START Data records
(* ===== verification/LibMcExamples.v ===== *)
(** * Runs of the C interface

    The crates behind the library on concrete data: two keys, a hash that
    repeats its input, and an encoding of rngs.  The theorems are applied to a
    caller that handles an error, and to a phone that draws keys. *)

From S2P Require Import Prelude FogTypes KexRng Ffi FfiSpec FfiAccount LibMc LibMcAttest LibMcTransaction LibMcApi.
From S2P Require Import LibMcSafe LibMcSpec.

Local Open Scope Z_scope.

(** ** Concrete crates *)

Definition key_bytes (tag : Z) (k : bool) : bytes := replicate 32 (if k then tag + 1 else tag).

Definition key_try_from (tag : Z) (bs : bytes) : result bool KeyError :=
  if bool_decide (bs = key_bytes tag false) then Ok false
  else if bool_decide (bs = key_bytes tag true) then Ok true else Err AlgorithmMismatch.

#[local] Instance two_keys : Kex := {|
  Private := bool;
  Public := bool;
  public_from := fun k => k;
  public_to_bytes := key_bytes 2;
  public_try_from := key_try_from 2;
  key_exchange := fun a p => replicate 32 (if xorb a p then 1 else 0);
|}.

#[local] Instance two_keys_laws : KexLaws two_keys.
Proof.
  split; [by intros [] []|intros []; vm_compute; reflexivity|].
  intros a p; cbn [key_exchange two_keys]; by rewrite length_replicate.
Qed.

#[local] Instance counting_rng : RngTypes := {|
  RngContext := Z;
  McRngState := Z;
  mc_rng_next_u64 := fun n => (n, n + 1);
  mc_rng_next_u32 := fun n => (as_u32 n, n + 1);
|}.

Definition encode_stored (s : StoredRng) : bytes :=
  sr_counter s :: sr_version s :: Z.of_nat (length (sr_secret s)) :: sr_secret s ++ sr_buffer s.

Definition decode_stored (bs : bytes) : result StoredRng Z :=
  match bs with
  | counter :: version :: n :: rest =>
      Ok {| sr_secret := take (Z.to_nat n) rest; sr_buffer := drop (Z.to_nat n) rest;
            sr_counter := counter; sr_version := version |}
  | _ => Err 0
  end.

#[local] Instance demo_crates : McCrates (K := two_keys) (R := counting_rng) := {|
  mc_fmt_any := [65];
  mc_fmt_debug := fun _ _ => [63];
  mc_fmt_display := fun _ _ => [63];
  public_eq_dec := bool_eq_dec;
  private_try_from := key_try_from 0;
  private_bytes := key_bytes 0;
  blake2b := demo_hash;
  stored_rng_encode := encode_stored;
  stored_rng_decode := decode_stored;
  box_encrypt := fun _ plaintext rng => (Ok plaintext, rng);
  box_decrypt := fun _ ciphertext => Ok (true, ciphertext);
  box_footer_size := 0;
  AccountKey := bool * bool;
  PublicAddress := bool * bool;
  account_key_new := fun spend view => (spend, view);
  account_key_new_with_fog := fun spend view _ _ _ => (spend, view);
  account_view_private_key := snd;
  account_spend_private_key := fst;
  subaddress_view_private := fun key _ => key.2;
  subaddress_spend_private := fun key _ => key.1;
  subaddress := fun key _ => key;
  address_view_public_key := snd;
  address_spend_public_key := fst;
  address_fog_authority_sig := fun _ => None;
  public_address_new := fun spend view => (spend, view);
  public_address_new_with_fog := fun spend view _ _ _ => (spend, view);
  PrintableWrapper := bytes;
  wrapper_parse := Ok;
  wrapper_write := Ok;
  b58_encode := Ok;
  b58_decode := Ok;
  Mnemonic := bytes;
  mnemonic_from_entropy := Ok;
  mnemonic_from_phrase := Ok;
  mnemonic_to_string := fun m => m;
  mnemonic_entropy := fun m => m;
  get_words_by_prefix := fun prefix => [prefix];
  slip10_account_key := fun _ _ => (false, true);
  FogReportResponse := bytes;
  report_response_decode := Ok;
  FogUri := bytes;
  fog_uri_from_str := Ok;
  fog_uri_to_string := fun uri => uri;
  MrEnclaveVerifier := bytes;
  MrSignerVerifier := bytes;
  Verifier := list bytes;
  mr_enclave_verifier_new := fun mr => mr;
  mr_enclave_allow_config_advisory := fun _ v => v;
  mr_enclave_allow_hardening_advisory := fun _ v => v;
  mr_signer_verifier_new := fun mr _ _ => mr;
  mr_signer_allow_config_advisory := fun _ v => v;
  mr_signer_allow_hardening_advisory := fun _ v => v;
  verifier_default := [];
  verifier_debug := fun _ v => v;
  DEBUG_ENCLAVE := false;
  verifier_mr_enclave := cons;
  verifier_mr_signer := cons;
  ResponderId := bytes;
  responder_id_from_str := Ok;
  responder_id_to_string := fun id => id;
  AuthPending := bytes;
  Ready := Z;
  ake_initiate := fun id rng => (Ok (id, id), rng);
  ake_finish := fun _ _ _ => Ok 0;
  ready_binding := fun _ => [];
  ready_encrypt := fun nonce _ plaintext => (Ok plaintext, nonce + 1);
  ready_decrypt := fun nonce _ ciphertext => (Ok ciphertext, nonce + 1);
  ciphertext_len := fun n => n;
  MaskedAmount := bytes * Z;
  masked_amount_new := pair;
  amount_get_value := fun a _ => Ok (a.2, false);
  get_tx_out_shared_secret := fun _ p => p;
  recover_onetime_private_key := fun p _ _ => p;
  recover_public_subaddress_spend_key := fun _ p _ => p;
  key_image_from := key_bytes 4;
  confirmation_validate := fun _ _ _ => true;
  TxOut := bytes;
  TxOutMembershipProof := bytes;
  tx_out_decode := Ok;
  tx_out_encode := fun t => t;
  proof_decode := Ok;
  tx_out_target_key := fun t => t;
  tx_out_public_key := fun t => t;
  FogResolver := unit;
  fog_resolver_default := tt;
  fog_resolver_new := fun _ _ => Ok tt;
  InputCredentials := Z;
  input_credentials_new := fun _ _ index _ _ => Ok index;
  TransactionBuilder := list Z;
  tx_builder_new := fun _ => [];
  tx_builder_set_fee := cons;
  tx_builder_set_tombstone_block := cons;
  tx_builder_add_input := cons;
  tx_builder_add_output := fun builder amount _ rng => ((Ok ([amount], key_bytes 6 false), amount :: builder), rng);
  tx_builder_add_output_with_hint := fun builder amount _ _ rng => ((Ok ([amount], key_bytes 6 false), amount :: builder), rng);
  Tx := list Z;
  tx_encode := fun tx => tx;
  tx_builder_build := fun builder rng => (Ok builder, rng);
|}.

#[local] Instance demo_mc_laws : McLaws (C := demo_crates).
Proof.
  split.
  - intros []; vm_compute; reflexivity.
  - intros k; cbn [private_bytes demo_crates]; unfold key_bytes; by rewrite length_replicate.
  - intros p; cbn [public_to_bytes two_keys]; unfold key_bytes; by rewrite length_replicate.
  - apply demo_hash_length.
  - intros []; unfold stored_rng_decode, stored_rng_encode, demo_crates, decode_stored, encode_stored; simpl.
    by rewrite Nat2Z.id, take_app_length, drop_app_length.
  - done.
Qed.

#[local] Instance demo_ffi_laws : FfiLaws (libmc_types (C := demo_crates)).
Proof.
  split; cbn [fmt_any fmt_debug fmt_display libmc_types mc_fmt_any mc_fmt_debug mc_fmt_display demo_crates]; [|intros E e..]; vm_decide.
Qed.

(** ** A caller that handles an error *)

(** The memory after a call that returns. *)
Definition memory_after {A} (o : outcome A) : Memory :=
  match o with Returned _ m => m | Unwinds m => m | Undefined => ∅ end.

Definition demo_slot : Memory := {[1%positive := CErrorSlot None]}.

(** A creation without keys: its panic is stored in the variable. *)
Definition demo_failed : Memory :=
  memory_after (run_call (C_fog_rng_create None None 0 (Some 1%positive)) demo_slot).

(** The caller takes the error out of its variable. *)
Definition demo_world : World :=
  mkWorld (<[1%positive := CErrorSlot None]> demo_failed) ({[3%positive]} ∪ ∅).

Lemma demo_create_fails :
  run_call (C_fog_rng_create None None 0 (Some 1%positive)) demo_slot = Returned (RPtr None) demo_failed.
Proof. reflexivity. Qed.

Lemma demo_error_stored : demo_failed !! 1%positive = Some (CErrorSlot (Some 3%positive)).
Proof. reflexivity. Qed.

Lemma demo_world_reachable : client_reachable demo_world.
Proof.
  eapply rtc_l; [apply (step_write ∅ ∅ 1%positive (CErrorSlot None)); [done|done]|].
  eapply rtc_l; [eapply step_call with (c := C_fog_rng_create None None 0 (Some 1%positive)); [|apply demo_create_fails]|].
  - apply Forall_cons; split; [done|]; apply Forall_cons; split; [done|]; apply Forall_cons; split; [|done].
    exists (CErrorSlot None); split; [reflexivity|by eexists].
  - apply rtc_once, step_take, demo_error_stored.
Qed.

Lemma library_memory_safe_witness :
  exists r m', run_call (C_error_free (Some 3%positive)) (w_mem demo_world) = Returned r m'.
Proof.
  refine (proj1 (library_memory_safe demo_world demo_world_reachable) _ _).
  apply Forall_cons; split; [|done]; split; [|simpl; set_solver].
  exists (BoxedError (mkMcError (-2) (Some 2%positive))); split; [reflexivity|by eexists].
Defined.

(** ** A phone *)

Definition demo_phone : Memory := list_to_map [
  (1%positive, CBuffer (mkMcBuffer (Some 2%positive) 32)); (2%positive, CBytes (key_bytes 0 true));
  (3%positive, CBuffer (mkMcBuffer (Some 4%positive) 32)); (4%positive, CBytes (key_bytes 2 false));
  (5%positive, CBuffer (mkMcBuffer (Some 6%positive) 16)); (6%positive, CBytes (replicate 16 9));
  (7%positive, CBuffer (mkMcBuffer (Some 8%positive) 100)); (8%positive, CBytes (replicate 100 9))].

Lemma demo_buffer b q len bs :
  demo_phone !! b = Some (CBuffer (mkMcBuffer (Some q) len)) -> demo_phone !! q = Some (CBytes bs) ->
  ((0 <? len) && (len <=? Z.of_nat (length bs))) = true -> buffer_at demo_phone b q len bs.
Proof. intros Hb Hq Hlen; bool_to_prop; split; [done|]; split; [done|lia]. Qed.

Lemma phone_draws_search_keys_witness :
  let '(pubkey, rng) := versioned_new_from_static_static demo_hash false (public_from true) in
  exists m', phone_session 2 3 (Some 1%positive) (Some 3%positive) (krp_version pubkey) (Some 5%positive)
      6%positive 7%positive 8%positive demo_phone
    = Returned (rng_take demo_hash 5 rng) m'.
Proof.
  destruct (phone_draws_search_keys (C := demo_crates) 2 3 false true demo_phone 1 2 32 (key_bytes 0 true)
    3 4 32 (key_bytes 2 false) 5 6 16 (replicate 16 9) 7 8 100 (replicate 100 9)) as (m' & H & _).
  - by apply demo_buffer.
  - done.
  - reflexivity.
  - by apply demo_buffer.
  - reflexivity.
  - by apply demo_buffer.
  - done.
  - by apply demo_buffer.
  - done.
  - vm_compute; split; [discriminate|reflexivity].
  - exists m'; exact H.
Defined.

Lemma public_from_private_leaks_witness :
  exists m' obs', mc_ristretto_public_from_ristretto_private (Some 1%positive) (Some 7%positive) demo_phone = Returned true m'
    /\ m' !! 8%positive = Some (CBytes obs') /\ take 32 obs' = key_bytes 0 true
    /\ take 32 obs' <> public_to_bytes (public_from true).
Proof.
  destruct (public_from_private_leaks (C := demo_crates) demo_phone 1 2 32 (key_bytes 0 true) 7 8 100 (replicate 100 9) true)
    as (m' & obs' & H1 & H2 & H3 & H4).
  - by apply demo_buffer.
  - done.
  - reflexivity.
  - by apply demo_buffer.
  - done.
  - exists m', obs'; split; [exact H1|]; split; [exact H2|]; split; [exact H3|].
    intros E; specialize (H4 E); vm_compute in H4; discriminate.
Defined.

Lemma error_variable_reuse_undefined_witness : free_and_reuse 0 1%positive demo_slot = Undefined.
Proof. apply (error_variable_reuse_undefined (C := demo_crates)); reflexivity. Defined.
END Data records
**Goal of the exercise**. Lines to set down from above: the line with "address_spend_public_key := fst;", the line with "responder_id_to_string := fun id => id;", and every line between, each exactly as written.

**Response to the exercise**.
  address_spend_public_key := fst;
  address_fog_authority_sig := fun _ => None;
  public_address_new := fun spend view => (spend, view);
  public_address_new_with_fog := fun spend view _ _ _ => (spend, view);
  PrintableWrapper := bytes;
  wrapper_parse := Ok;
  wrapper_write := Ok;
  b58_encode := Ok;
  b58_decode := Ok;
  Mnemonic := bytes;
  mnemonic_from_entropy := Ok;
  mnemonic_from_phrase := Ok;
  mnemonic_to_string := fun m => m;
  mnemonic_entropy := fun m => m;
  get_words_by_prefix := fun prefix => [prefix];
  slip10_account_key := fun _ _ => (false, true);
  FogReportResponse := bytes;
  report_response_decode := Ok;
  FogUri := bytes;
  fog_uri_from_str := Ok;
  fog_uri_to_string := fun uri => uri;
  MrEnclaveVerifier := bytes;
  MrSignerVerifier := bytes;
  Verifier := list bytes;
  mr_enclave_verifier_new := fun mr => mr;
  mr_enclave_allow_config_advisory := fun _ v => v;
  mr_enclave_allow_hardening_advisory := fun _ v => v;
  mr_signer_verifier_new := fun mr _ _ => mr;
  mr_signer_allow_config_advisory := fun _ v => v;
  mr_signer_allow_hardening_advisory := fun _ v => v;
  verifier_default := [];
  verifier_debug := fun _ v => v;
  DEBUG_ENCLAVE := false;
  verifier_mr_enclave := cons;
  verifier_mr_signer := cons;
  ResponderId := bytes;
  responder_id_from_str := Ok;
  responder_id_to_string := fun id => id;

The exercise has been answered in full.